> ABOUT THIS EXERCISE:
Begin at the line below that has "intros h1 [j'|r]" and stop after the line that has "Ltac halt := cbv zeta; repeat halt1.". Please restate only those lines, word for word.

> Collected data:

------------------------------------------------------------

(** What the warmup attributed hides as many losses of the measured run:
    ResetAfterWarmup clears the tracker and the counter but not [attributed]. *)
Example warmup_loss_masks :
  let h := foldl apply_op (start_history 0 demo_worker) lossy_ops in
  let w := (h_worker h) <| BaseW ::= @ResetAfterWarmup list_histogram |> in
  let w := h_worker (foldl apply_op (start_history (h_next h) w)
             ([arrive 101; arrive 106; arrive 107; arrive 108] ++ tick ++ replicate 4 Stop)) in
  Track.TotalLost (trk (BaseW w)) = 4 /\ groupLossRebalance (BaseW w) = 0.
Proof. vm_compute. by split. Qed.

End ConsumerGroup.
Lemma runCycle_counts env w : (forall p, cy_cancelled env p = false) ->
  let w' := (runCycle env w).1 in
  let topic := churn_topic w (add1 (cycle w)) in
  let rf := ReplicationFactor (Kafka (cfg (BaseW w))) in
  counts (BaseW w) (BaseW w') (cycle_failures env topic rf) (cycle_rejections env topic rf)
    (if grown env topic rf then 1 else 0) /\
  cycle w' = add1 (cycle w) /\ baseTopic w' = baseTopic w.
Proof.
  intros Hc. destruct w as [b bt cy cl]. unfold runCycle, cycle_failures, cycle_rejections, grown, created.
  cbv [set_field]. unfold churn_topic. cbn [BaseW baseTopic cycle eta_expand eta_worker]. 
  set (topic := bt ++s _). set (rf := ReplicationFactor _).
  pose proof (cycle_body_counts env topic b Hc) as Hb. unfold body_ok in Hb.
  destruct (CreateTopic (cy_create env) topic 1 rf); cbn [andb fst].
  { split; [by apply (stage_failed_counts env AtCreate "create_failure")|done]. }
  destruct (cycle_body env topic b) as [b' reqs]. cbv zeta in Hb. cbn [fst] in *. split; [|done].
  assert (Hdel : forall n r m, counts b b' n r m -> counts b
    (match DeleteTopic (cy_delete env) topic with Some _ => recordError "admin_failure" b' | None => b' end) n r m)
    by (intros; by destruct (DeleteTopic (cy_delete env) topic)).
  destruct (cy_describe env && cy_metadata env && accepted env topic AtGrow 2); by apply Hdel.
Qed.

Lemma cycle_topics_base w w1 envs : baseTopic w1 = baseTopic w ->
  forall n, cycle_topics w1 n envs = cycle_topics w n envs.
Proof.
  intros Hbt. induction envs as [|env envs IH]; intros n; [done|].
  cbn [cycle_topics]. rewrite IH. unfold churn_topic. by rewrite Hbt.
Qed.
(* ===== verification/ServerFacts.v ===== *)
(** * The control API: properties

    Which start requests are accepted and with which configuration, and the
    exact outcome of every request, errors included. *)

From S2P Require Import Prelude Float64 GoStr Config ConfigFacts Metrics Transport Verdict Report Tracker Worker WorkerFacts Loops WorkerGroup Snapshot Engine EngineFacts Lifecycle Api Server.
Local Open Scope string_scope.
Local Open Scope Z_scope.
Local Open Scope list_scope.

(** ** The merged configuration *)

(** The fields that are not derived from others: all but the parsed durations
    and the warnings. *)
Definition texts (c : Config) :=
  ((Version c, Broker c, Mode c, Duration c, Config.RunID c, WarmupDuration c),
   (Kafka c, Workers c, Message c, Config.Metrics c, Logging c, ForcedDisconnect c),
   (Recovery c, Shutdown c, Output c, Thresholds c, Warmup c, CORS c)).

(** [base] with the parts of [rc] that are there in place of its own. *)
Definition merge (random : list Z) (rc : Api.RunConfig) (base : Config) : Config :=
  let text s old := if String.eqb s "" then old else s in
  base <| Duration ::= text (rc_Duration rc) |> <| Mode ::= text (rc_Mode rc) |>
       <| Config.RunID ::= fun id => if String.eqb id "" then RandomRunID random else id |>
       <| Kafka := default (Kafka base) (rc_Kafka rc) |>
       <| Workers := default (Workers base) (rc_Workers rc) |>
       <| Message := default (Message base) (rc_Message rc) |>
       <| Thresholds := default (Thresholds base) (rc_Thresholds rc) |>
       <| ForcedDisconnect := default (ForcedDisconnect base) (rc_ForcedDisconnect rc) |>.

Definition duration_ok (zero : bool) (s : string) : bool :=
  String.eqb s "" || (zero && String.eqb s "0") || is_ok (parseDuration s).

------------------------------------------------------------

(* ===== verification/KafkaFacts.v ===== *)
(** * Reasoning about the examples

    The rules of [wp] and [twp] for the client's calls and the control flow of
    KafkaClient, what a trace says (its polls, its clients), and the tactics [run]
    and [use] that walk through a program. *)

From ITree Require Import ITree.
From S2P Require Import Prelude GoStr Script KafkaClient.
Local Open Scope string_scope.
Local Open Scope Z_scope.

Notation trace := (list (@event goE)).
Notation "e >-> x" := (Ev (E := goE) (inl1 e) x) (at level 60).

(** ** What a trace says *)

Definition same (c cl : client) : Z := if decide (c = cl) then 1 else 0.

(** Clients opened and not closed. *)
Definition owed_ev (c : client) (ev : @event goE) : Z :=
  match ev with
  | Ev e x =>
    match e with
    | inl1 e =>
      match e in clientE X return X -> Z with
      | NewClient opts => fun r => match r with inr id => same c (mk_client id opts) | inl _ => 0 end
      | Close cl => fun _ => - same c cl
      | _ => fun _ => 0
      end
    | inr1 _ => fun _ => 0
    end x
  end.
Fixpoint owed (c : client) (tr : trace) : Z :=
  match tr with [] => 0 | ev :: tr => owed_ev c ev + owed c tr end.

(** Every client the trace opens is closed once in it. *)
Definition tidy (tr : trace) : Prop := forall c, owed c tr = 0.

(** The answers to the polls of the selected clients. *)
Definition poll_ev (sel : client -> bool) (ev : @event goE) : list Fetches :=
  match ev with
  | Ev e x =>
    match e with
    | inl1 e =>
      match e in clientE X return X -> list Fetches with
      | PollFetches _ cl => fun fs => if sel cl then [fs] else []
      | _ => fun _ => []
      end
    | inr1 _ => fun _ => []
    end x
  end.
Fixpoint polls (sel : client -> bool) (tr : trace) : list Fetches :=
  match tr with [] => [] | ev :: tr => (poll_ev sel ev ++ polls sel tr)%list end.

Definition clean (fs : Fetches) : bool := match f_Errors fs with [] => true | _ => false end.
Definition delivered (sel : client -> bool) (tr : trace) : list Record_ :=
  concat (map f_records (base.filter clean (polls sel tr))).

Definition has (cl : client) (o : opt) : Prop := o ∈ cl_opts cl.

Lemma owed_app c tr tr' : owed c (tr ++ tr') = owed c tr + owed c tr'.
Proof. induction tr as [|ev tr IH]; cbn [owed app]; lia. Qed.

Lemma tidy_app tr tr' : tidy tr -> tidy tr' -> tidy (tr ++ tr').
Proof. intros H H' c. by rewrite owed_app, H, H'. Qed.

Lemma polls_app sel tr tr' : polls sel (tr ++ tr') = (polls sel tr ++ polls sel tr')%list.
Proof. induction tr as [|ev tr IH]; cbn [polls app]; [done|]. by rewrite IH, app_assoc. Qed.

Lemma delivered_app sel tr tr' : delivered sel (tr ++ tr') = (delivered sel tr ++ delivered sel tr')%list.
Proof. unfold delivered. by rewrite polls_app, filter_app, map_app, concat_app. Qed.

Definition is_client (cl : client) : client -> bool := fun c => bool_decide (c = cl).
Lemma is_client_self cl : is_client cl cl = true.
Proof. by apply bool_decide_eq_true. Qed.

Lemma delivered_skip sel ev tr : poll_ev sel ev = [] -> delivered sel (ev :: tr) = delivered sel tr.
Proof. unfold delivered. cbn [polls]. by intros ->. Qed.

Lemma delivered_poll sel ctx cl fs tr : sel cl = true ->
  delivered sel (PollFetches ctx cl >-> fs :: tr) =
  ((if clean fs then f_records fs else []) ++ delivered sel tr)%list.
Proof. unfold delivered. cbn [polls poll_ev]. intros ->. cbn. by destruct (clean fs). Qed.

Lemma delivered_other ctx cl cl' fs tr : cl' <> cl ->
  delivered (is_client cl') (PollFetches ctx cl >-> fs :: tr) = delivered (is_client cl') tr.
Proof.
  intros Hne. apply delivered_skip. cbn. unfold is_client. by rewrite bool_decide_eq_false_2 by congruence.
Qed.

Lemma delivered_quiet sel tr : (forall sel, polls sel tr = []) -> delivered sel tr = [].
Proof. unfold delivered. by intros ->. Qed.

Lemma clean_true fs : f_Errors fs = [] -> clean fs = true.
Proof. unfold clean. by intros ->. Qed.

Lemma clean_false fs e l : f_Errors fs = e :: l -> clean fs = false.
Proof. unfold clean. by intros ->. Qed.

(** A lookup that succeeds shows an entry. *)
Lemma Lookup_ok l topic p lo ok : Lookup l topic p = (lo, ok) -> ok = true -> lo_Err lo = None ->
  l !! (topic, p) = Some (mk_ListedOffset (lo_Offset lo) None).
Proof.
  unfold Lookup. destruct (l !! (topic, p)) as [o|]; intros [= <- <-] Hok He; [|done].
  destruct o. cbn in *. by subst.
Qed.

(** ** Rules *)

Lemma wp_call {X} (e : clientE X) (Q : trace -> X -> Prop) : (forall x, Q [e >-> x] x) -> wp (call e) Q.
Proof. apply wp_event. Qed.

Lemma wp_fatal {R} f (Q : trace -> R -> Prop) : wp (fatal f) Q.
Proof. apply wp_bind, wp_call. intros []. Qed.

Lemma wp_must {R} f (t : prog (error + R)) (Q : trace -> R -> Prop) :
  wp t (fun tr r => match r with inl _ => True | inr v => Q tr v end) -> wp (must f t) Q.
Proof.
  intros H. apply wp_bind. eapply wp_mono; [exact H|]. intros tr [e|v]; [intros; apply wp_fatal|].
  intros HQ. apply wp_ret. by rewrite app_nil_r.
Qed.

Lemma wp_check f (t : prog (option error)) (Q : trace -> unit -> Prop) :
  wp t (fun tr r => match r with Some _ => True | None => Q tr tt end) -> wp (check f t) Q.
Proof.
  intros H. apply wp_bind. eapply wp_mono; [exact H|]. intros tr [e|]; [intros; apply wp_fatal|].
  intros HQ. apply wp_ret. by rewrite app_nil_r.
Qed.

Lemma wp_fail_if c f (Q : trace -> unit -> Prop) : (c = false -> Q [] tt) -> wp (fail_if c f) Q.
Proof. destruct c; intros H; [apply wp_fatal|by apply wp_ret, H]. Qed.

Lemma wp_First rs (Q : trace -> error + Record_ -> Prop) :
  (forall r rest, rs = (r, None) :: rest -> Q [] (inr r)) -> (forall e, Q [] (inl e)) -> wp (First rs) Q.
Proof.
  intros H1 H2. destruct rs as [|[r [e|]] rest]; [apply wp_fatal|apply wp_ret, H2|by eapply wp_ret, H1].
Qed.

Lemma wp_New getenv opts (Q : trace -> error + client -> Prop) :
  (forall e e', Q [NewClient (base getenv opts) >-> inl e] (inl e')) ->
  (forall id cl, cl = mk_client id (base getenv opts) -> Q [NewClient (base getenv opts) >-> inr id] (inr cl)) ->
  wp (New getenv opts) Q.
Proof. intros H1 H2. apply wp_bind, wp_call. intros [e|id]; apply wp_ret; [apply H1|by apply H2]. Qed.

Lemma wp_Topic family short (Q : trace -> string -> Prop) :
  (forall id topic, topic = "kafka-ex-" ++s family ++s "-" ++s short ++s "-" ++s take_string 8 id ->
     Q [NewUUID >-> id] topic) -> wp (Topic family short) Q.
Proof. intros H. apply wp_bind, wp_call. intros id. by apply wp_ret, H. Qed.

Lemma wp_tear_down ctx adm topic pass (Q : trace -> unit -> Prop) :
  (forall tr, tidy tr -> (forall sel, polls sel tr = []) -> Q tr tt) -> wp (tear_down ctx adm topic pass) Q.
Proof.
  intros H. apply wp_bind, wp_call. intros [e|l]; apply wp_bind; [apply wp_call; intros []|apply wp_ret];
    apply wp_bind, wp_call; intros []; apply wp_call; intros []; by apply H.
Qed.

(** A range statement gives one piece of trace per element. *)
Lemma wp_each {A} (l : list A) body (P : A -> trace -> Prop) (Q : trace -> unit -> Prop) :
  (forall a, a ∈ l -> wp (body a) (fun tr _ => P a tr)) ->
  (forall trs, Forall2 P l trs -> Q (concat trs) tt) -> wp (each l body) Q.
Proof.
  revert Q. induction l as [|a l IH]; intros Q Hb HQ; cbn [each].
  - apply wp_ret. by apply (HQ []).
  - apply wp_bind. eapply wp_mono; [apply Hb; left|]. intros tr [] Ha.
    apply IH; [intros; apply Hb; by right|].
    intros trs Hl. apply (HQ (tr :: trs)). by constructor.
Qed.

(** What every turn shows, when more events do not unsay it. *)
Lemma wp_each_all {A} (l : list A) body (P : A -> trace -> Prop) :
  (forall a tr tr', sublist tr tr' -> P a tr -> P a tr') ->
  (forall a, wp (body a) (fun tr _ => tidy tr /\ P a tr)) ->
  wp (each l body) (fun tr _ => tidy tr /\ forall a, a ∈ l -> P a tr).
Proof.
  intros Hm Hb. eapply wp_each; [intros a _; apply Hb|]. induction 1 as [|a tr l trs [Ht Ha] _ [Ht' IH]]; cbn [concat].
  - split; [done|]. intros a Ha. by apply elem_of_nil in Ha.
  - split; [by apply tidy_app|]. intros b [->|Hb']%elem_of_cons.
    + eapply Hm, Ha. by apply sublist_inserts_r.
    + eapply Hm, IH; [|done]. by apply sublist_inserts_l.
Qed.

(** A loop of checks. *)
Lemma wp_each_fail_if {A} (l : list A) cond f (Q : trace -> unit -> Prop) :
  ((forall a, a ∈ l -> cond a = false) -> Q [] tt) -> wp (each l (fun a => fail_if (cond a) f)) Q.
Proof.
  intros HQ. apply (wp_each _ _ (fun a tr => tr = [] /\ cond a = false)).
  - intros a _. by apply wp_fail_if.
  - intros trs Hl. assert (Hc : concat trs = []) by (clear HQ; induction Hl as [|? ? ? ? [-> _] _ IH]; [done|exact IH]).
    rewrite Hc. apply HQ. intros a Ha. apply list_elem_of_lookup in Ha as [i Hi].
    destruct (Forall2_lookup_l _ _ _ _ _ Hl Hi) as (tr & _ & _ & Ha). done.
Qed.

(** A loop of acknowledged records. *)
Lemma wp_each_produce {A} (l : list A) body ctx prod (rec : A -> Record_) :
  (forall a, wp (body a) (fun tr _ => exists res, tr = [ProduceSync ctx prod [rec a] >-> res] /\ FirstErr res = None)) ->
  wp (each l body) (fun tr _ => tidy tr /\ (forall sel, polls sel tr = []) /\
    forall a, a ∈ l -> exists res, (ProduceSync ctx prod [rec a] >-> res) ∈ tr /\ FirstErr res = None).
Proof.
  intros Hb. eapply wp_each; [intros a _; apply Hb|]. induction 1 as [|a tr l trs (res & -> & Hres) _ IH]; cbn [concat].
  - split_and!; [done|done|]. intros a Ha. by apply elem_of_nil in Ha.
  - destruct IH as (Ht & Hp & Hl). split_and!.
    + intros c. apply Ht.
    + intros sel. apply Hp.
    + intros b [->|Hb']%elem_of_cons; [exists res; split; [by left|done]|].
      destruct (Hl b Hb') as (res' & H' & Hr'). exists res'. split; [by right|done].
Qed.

------------------------------------------------------------

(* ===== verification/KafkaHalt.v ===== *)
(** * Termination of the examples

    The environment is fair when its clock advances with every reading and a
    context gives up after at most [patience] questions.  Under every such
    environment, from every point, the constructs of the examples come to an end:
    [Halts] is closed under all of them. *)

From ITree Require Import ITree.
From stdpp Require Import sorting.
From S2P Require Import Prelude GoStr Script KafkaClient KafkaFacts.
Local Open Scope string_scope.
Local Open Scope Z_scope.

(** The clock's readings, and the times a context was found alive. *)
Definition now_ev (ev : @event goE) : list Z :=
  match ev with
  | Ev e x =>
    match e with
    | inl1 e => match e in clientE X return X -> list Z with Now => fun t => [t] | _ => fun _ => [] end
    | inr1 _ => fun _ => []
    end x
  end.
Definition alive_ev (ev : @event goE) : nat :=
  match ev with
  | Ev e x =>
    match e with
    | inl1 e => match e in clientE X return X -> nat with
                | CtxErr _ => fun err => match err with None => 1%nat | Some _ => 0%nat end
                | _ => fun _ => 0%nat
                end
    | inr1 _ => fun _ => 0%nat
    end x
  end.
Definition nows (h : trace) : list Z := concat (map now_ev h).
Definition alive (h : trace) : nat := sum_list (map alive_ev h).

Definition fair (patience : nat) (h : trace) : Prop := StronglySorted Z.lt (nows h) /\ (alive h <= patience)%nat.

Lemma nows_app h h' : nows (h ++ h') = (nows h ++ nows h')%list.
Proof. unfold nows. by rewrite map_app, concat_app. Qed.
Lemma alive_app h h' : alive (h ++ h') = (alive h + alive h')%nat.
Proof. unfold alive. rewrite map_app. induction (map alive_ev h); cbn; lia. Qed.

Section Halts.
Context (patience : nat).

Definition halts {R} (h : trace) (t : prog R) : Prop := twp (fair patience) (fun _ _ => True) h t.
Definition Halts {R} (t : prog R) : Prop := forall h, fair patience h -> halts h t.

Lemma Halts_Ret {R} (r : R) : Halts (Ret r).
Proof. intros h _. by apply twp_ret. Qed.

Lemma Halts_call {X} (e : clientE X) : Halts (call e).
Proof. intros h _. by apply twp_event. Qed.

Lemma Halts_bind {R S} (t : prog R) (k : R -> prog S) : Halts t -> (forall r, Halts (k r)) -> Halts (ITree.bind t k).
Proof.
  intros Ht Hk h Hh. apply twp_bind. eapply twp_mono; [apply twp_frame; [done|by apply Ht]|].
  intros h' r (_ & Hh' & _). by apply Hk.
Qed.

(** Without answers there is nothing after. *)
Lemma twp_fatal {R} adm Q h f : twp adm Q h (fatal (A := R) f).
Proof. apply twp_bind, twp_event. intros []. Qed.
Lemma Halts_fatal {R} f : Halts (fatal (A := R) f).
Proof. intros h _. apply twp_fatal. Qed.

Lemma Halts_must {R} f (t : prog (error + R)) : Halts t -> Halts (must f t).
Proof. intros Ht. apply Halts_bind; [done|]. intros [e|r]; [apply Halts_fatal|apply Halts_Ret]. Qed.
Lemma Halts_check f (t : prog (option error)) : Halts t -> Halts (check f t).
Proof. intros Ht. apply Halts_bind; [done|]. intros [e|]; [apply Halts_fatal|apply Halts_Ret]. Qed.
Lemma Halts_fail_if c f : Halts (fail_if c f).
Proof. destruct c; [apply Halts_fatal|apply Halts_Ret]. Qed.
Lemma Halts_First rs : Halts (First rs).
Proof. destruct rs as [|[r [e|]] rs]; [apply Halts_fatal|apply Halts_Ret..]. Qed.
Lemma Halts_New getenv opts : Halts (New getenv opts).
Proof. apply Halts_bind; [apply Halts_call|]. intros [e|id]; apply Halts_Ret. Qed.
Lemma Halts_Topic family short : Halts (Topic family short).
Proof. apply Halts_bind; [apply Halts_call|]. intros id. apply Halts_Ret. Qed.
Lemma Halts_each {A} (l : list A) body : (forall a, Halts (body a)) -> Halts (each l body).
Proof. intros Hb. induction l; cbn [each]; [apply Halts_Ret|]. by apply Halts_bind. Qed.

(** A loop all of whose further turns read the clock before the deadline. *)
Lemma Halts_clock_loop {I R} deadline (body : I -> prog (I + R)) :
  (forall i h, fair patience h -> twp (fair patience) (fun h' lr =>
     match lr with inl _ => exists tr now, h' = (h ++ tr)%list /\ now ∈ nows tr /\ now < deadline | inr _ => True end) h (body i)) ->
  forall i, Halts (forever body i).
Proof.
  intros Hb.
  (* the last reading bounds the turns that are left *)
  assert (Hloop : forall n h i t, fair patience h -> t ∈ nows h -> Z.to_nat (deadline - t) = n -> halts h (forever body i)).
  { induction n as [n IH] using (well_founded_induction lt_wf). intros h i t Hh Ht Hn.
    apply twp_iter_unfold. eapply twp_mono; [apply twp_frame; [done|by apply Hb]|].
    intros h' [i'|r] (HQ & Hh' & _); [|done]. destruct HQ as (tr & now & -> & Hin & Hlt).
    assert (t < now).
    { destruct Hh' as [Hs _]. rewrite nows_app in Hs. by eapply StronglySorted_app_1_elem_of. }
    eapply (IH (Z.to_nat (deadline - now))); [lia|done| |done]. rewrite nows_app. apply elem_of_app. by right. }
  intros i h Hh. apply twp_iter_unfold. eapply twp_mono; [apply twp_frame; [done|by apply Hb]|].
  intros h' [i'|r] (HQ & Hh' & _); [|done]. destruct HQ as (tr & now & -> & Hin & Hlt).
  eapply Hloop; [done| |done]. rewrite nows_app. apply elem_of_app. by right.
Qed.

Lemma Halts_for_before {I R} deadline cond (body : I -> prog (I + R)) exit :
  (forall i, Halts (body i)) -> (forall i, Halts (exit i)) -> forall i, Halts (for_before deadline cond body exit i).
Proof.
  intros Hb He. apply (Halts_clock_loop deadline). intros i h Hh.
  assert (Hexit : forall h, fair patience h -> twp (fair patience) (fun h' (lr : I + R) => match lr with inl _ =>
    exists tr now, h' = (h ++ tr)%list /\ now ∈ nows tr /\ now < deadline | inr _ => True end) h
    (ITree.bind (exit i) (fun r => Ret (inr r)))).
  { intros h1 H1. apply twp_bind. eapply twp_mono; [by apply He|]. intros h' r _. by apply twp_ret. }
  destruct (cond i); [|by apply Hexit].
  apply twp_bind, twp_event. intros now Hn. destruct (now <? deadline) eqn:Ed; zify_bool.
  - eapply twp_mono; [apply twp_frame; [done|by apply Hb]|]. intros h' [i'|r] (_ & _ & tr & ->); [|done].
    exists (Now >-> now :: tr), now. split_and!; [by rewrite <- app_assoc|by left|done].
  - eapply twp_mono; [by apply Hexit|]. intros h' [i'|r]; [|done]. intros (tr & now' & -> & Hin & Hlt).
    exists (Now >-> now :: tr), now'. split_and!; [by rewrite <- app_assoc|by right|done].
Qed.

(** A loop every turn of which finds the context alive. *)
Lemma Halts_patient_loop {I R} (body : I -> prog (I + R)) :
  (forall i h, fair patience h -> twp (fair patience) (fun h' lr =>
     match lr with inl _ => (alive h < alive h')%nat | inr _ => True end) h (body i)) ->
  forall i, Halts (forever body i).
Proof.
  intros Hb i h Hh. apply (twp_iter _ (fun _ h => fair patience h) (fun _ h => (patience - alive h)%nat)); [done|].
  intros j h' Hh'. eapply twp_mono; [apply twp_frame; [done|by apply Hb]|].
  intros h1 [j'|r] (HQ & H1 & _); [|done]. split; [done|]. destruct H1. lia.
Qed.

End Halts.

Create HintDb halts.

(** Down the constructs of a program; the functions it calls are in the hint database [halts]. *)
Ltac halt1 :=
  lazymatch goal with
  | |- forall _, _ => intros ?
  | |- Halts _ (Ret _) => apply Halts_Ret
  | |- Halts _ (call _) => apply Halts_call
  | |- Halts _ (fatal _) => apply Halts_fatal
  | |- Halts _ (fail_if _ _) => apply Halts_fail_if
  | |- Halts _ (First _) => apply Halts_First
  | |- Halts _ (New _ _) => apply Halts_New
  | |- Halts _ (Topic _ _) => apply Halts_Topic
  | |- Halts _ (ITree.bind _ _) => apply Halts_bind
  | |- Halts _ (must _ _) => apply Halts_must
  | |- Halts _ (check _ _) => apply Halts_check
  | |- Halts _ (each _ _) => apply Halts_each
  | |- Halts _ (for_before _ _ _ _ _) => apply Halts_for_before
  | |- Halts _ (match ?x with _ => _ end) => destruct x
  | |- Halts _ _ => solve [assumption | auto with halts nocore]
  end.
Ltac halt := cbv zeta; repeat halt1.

------------------------------------------------------------

> TASK OUTPUT:
  intros h1 [j'|r] (HQ & H1 & _); [|done]. split; [done|]. destruct H1. lia.
Qed.

End Halts.

Create HintDb halts.

(** Down the constructs of a program; the functions it calls are in the hint database [halts]. *)
Ltac halt1 :=
  lazymatch goal with
  | |- forall _, _ => intros ?
  | |- Halts _ (Ret _) => apply Halts_Ret
  | |- Halts _ (call _) => apply Halts_call
  | |- Halts _ (fatal _) => apply Halts_fatal
  | |- Halts _ (fail_if _ _) => apply Halts_fail_if
  | |- Halts _ (First _) => apply Halts_First
  | |- Halts _ (New _ _) => apply Halts_New
  | |- Halts _ (Topic _ _) => apply Halts_Topic
  | |- Halts _ (ITree.bind _ _) => apply Halts_bind
  | |- Halts _ (must _ _) => apply Halts_must
  | |- Halts _ (check _ _) => apply Halts_check
  | |- Halts _ (each _ _) => apply Halts_each
  | |- Halts _ (for_before _ _ _ _ _) => apply Halts_for_before
  | |- Halts _ (match ?x with _ => _ end) => destruct x
  | |- Halts _ _ => solve [assumption | auto with halts nocore]
  end.
Ltac halt := cbv zeta; repeat halt1.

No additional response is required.